» **Task to complete**
Below are the records; copy exactly the stretch from the line containing "End Hash32." through the line containing "if decide (k <> mh_end h) then ret", both ends included, and nothing else.

"""

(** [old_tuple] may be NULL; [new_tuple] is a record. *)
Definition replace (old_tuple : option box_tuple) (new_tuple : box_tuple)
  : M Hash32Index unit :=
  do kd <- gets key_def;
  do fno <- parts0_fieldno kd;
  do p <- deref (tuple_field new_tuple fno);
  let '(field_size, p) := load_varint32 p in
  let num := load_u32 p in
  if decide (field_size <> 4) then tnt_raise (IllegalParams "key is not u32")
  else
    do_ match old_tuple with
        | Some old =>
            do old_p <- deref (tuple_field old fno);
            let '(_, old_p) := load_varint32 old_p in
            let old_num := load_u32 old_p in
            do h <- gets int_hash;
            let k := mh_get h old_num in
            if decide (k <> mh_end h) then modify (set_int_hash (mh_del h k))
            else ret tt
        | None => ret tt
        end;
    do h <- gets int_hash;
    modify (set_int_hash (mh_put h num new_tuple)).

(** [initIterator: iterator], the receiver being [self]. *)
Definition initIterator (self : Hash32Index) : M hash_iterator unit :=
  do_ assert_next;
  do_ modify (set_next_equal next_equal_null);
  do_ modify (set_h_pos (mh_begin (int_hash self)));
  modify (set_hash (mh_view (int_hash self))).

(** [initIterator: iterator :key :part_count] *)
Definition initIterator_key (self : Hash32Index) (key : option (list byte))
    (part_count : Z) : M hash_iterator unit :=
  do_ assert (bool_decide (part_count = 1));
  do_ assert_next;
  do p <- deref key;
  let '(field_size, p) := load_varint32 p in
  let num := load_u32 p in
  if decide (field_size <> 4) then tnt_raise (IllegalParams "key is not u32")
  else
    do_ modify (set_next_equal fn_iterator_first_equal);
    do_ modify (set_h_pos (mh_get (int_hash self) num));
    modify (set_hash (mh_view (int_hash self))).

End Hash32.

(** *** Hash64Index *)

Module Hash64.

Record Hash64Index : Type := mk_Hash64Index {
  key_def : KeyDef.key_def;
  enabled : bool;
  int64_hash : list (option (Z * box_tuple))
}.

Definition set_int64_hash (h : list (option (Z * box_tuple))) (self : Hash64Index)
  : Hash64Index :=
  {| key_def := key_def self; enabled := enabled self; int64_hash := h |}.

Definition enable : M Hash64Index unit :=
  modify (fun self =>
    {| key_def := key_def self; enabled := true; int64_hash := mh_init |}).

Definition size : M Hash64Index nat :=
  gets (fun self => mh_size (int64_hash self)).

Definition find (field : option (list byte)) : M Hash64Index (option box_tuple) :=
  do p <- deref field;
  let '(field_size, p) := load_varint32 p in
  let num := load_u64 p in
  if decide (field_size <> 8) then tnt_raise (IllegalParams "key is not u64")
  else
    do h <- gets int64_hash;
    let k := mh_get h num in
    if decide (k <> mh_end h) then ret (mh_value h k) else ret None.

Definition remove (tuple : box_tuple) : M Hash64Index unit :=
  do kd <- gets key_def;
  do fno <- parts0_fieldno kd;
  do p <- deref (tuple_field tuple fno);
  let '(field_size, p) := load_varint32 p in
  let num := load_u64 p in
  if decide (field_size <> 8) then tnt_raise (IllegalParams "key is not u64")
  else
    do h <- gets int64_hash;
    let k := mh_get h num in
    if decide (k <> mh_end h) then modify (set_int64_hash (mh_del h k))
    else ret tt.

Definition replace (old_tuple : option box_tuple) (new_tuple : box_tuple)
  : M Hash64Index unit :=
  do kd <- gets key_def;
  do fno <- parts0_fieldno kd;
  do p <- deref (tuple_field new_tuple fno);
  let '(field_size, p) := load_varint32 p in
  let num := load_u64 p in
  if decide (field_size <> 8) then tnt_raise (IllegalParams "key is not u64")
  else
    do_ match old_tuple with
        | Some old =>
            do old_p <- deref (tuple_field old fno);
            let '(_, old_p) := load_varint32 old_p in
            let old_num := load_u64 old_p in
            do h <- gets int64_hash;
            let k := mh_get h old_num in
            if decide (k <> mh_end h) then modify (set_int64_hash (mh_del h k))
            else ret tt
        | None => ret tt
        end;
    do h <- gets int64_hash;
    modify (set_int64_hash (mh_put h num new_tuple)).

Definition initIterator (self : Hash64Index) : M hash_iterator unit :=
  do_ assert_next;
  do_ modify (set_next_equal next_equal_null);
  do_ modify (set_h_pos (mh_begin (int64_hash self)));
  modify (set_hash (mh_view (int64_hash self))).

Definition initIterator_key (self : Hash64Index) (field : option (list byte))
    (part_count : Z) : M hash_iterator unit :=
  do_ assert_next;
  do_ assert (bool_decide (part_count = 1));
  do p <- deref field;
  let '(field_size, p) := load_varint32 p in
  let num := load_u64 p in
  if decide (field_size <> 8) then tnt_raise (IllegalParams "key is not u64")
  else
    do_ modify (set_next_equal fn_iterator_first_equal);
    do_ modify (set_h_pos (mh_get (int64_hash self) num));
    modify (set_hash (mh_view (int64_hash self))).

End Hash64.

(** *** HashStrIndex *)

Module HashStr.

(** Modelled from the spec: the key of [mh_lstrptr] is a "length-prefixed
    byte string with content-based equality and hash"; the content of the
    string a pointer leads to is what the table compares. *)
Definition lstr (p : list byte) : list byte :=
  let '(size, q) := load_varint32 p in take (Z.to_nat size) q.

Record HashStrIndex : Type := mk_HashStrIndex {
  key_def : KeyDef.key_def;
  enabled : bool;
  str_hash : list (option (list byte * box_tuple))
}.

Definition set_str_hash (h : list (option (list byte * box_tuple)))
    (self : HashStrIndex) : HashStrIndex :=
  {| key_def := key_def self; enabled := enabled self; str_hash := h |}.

"""

» **Exercise response**
End Hash32.

(** *** Hash64Index *)

Module Hash64.

Record Hash64Index : Type := mk_Hash64Index {
  key_def : KeyDef.key_def;
  enabled : bool;
  int64_hash : list (option (Z * box_tuple))
}.

Definition set_int64_hash (h : list (option (Z * box_tuple))) (self : Hash64Index)
  : Hash64Index :=
  {| key_def := key_def self; enabled := enabled self; int64_hash := h |}.

Definition enable : M Hash64Index unit :=
  modify (fun self =>
    {| key_def := key_def self; enabled := true; int64_hash := mh_init |}).

Definition size : M Hash64Index nat :=
  gets (fun self => mh_size (int64_hash self)).

Definition find (field : option (list byte)) : M Hash64Index (option box_tuple) :=
  do p <- deref field;
  let '(field_size, p) := load_varint32 p in
  let num := load_u64 p in
  if decide (field_size <> 8) then tnt_raise (IllegalParams "key is not u64")
  else
    do h <- gets int64_hash;
    let k := mh_get h num in
    if decide (k <> mh_end h) then ret (mh_value h k) else ret None.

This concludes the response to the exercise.